Die Gesundheitsversorgung von älteren Menschen verbessern

Betreuende Angehörige stossen oft an ihre Grenzen

In der Schweiz fühlen sich betreuende Angehörige in ihrer neuen Situation oft überfordert und alleingelassen, wie eine Studie des ZHAW Instituts für Pflege zeigt. Die Forschenden empfehlen eine frühzeitige Sensibilisierung und eine stärkere Einbindung von Vertrauenspersonen. 
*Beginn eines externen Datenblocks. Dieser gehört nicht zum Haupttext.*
(* ===== verification/CssSyntax.v ===== *)
(** * The CSS syntax parser: [LibWeb/CSS/Parser/Parser.cpp], [TokenStream.h],
      [ComponentValue.{h,cpp}], [Types.{h,cpp}] and [RuleContext.cpp]

    The template parameter of a stream is the class [StreamItem], with an instance
    for tokens and one for component values; the methods of the parser run in a
    state monad over [res] whose state is the stream and [m_rule_context].  Parse
    errors only reach the debug log. *)

From S2P Require Import Prelude CharacterTypes Utf8 MemMem Strings Tokens Wtf8 PatternTokenizer.
From S2P Require Import BinarySearch TextCodec Utf16 Decoders FloatTables FloatToDecimal FloatFacts FloatExact FloatTheorems FloatFormat CssTokens.
From S2P Require CssTokenizer.
Local Open Scope Z_scope.

(** ** Component values *)

Inductive ComponentValue :=
| OfToken (token : Token)
| OfFunction (name : bytes) (value : list ComponentValue) (name_token end_token : Token)
| OfBlock (token : Token) (value : list ComponentValue) (end_token : Token)
| GuaranteedInvalidValue.

(** [ComponentValue::is], [is_block] with [is_curly], [is_ident] and [is_delim] *)
Definition value_is (value : ComponentValue) (type : TokenType) : bool :=
  match value with OfToken token => token_is token type | _ => false end.

Definition is_curly_block (value : ComponentValue) : bool :=
  match value with OfBlock token _ _ => token_is token OpenCurly | _ => false end.

(** [Token::delim()]: the first code point of the value *)
Definition delim (token : Token) : res Z :=
  match m_value token with [] => Crash | b0 :: rest => Ret (deref_at b0 rest) end.

Definition is_ident (value : ComponentValue) (ident : bytes) : bool :=
  match value with OfToken token => token_is token Ident && equals_ignoring_ascii_case (m_value token) ident | _ => false end.

Definition is_delim (value : ComponentValue) (code_point : Z) : res bool :=
  match value with
  | OfToken token => if token_is token Delim then let* d := delim token in Ret (d =? code_point) else Ret false
  | _ => Ret false
  end.

(** [ComponentValue::original_source_text] *)
Fixpoint original_source_text (value : ComponentValue) : bytes :=
  let texts := fix texts (values : list ComponentValue) : bytes :=
    match values with [] => [] | value :: values => original_source_text value ++ texts values end in
  match value with
  | OfToken token => m_original_source_text token
  | OfFunction _ value name_token end_token => m_original_source_text name_token ++ texts value ++ m_original_source_text end_token
  | OfBlock token value end_token => m_original_source_text token ++ texts value ++ m_original_source_text end_token
  | GuaranteedInvalidValue => []
  end.

Definition contains_guaranteed_invalid_value : ComponentValue -> bool :=
  fix contains (value : ComponentValue) : bool :=
    match value with
    | OfToken _ => false
    | OfFunction _ value _ _ | OfBlock _ value _ => existsb contains value
    | GuaranteedInvalidValue => true
    end.

Section to_string.
Context `{Simdutf, SimdutfCount}.

(** [ComponentValue::to_string], [SimpleBlock::to_string] and [Function::to_string] *)
Fixpoint component_value_to_string (value : ComponentValue) : res bytes :=
  let texts := fix texts (values : list ComponentValue) : res bytes :=
    match values with
    | [] => Ret []
    | value :: values => let* text := component_value_to_string value in let* rest := texts values in Ret (text ++ rest)
    end in
  match value with
  | OfToken token => token_to_string token
  | OfFunction name value _ _ =>
      let* name := serialize_an_identifier_into [] name in
      let* text := texts value in
      Ret (name ++ [ch "("] ++ text ++ [ch ")"])
  | OfBlock token value _ => let* text := texts value in Ret (bracket_string token ++ text ++ bracket_mirror_string token)
  | GuaranteedInvalidValue => Ret []
  end.
End to_string.

(** ** Streams *)

Class StreamItem (T : Type) := {
  item_is : T -> TokenType -> bool;
  item_token : T -> res Token;
  item_value : T -> ComponentValue;
  make_eof : res T
}.

#[export] Instance token_item : StreamItem Token :=
  {| item_is := token_is; item_token := Ret; item_value := OfToken; make_eof := create_token EndOfFile [] |}.

#[export] Instance component_value_item : StreamItem ComponentValue :=
  {| item_is := value_is;
     item_token := fun value => match value with OfToken token => Ret token | _ => Crash end;
     item_value := fun value => value;
     make_eof := let* token := create_token EndOfFile [] in Ret (OfToken token) |}.

Record TokenStream (T : Type) := {
  m_tokens : list T;
  m_index : nat;
  m_marked_indexes : list nat;
  m_eof : T
}.
Arguments m_tokens {T}. Arguments m_index {T}. Arguments m_marked_indexes {T}. Arguments m_eof {T}.

Section stream.
Context {T : Type} `{StreamItem T}.

Definition token_stream (tokens : list T) : res (TokenStream T) :=
  let* eof := make_eof in Ret {| m_tokens := tokens; m_index := 0; m_marked_indexes := []; m_eof := eof |}.

Definition with_index (s : TokenStream T) (index : nat) : TokenStream T :=
  {| m_tokens := m_tokens s; m_index := index; m_marked_indexes := m_marked_indexes s; m_eof := m_eof s |}.

Definition next_token (s : TokenStream T) : T := default (m_eof s) (m_tokens s !! m_index s).

Definition stream_is_empty (s : TokenStream T) : bool := item_is (next_token s) EndOfFile.

Definition consume_a_token (s : TokenStream T) : T * TokenStream T := (next_token s, with_index s (S (m_index s))).

Definition discard_a_token (s : TokenStream T) : TokenStream T := if stream_is_empty s then s else with_index s (S (m_index s)).

Definition mark (s : TokenStream T) : TokenStream T :=
  {| m_tokens := m_tokens s; m_index := m_index s; m_marked_indexes := m_marked_indexes s ++ [m_index s]; m_eof := m_eof s |}.

(** [Vector::take_last] of the marks *)
Definition take_mark (s : TokenStream T) : res (nat * TokenStream T) :=
  let* index := unwrap (last (m_marked_indexes s)) in
  Ret (index, {| m_tokens := m_tokens s; m_index := m_index s; m_marked_indexes := removelast (m_marked_indexes s); m_eof := m_eof s |}).

Definition restore_a_mark (s : TokenStream T) : res (TokenStream T) := let* (index, s) := take_mark s in Ret (with_index s index).
Definition discard_a_mark (s : TokenStream T) : res (TokenStream T) := let* (_, s) := take_mark s in Ret s.

Fixpoint discard_whitespace_loop (fuel : nat) (s : TokenStream T) : res (TokenStream T) :=
  match fuel with
  | O => Crash
  | S fuel => if item_is (next_token s) Whitespace then discard_whitespace_loop fuel (discard_a_token s) else Ret s
  end.

(** The number of iterations of a loop that moves forward in each *)
Definition stream_fuel (s : TokenStream T) : nat := S (S (length (m_tokens s))).

Definition discard_whitespace (s : TokenStream T) : res (TokenStream T) := discard_whitespace_loop (stream_fuel s) s.

Definition remaining_token_count (s : TokenStream T) : nat := length (m_tokens s) - m_index s.

Definition current_token (s : TokenStream T) : T := match m_index s with O => m_eof s | S index => default (m_eof s) (m_tokens s !! index) end.

Definition peek_token (s : TokenStream T) (offset : nat) : T :=
  if (remaining_token_count s <=? offset)%nat then m_eof s else default (m_eof s) (m_tokens s !! (m_index s + offset)%nat).

Definition reconsume_current_input_token (s : TokenStream T) : TokenStream T := with_index s (m_index s - 1).

Definition of_single_token (token : T) : res (TokenStream T) := token_stream [token].

(** [tokens_since], where [Span::slice] verifies its range *)
Definition tokens_since (s : TokenStream T) (start : nat) : res (list T) :=
  if (m_index s <? start)%nat then Ret []
  else verify (m_index s <=? length (m_tokens s))%nat (Ret (take (m_index s - start) (drop start (m_tokens s)))).
End stream.

(** ** Rules *)

Record Declaration := {
  declaration_name : bytes;
  declaration_value : list ComponentValue;
  declaration_important : bool;
  original_value_text : option bytes;
  original_full_text : option bytes
}.

(** A rule or a list of declarations, for the type [R] of rules *)
Inductive RuleOrDeclarations (R : Type) :=
| OfRule (rule : R)
| OfDeclarations (declarations : list Declaration).
Arguments OfRule {R}. Arguments OfDeclarations {R}.

Inductive Rule :=
| AtRule (name : bytes) (prelude : list ComponentValue) (child_rules_and_lists_of_declarations : list (RuleOrDeclarations Rule)) (is_block_rule : bool)
| QualifiedRule (prelude : list ComponentValue) (declarations : list Declaration) (child_rules : list (RuleOrDeclarations Rule)).

Definition RuleOrListOfDeclarations : Type := RuleOrDeclarations Rule.

(** [Variant<Empty, QualifiedRule, InvalidRuleError>] *)
Inductive QualifiedRuleResult :=
| Nothing
| ARule (rule : Rule)
| InvalidRuleError.

Inductive RuleContext :=
| Unknown | Style | AtMedia | AtFontFace | AtKeyframes | Keyframe | AtSupports | SupportsCondition | AtLayer | AtProperty | AtPage | Margin.

#[export] Instance rule_context_eq_dec : EqDecision RuleContext.
Proof. solve_decision. Defined.

Definition is_margin_rule_name (name : bytes) : bool :=
  is_one_of_ignoring_ascii_case name
    [sv "top-left-corner"; sv "top-left"; sv "top-center"; sv "top-right"; sv "top-right-corner"; sv "bottom-left-corner"; sv "bottom-left";
     sv "bottom-center"; sv "bottom-right"; sv "bottom-right-corner"; sv "left-top"; sv "left-middle"; sv "left-bottom"; sv "right-top";
     sv "right-middle"; sv "right-bottom"].

Definition rule_context_type_for_at_rule (name : bytes) : RuleContext :=
  if equals_ignoring_ascii_case name (sv "media") then AtMedia
  else if equals_ignoring_ascii_case name (sv "font-face") then AtFontFace
  else if equals_ignoring_ascii_case name (sv "keyframes") then AtKeyframes
  else if equals_ignoring_ascii_case name (sv "supports") then AtSupports
  else if equals_ignoring_ascii_case name (sv "layer") then AtLayer
  else if equals_ignoring_ascii_case name (sv "property") then AtProperty
  else if equals_ignoring_ascii_case name (sv "page") then AtPage
  else if is_margin_rule_name name then Margin
  else Unknown.

Definition contains_slow (context : list RuleContext) (type : RuleContext) : bool := existsb (fun x => bool_decide (x = type)) context.

(** [is_valid_in_the_current_context] of a declaration *)
Definition declaration_is_valid (context : list RuleContext) : bool :=
  match last context with
  | None => false
  | Some Unknown => false
  | Some (Style | Keyframe) => true
  | Some (AtLayer | AtMedia | AtSupports) => contains_slow context Style
  | Some (AtFontFace | AtPage | AtProperty | Margin) => true
  | Some AtKeyframes => false
  | Some SupportsCondition => true
  end.

(** [first_is_one_of] of a name *)
Definition name_is_one_of (name : bytes) (names : list bytes) : bool := existsb (fun x => bool_decide (name = x)) names.

(** [is_valid_in_the_current_context] of an at-rule *)
Definition at_rule_is_valid (context : list RuleContext) (name : bytes) : res bool :=
  match last context with
  | None => Ret (negb (is_margin_rule_name name))
  | Some type =>
      if contains_slow context Style then Ret (name_is_one_of name [sv "layer"; sv "media"; sv "supports"])
      else
        match type with
        | Unknown => Ret false
        | Style => Crash
        | AtLayer | AtMedia | AtSupports => Ret (negb (name_is_one_of name [sv "import"; sv "namespace"]))
        | SupportsCondition => Ret false
        | AtPage => Ret (is_margin_rule_name name)
        | AtFontFace | AtKeyframes | Keyframe | AtProperty | Margin => Ret false
        end
  end.

(** [is_valid_in_the_current_context] of a qualified rule *)
Definition qualified_rule_is_valid (context : list RuleContext) : bool :=
  match last context with
  | None => true
  | Some Unknown => false
  | Some Style => true
  | Some (AtLayer | AtMedia | AtSupports) => true
  | Some AtKeyframes => true
  | Some SupportsCondition => false
  | Some (AtFontFace | AtPage | AtProperty | Keyframe | Margin) => false
  end.

Definition is_invalid_custom_property_name_string (string : bytes) : bool := bool_decide (string = sv "--").
Definition is_a_custom_property_name_string (string : bytes) : bool :=
  starts_with string (sv "--") CaseSensitive && negb (is_invalid_custom_property_name_string string).

(** ** The parser's state *)

Record Parser (T : Type) := { m_rule_context : list RuleContext; input : TokenStream T }.
Arguments m_rule_context {T}. Arguments input {T}.

Definition P (T A : Type) : Type := Parser T -> res (A * Parser T).

Section monad.
Context {T : Type}.

Definition preturn {A} (a : A) : P T A := fun p => Ret (a, p).
Definition pbind {A B} (e : P T A) (k : A -> P T B) : P T B := fun p => let* (a, p) := e p in k a p.
Definition plift {A} (e : res A) : P T A := fun p => let* a := e in Ret (a, p).
(** Reading the stream, and changing it *)
Definition pget {A} (f : TokenStream T -> A) : P T A := fun p => Ret (f (input p), p).
Definition pmodify {A} (f : TokenStream T -> res (A * TokenStream T)) : P T A :=
  fun p => let* (a, s) := f (input p) in Ret (a, {| m_rule_context := m_rule_context p; input := s |}).
Definition pstep (f : TokenStream T -> res (TokenStream T)) : P T unit := pmodify (fun s => let* s := f s in Ret (tt, s)).
(** A loop with the fuel for the stream *)
Definition ploop {A} (f : nat -> P T A) : P T A := fun p => f (stream_fuel (input p)) p.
Angehörige bilden in der häuslichen Langzeitversorgung in der Schweiz die wichtigste Stütze. Die Betreuung und Pflege ihnen nahestehender Menschen fordert sie jedoch oft bis an ihre Grenzen und darüber hinaus. Auch, weil bei der externen Unterstützung Lücken bestehen. Die im Rahmen des Förderprogramms «Entlastungsangebote für betreuende Angehörige 2017–2020» des Bundesamts für Gesundheit durchgeführte Studie «Unterstützung für betreuende Angehörige in Einstiegs-, Krisen- und Notfallsituationen G04» zeigt auf: Insbesondere Settings, in denen Angehörige nach und nach die Betreuungsrolle übernehmen, bergen das Risiko der Isolation und Überlastung. «Vor allem bei chronischen Krankheiten und altersbedingten Einschränkungen sind sich Angehörige ihrer neuen Rolle lange nicht bewusst und laufen Gefahr, externe Unterstützungsangebote nicht rechtzeitig in Anspruch zu nehmen», sagt Studienleiter André Fringer, Forscher am ZHAW-Institut für Pflege.   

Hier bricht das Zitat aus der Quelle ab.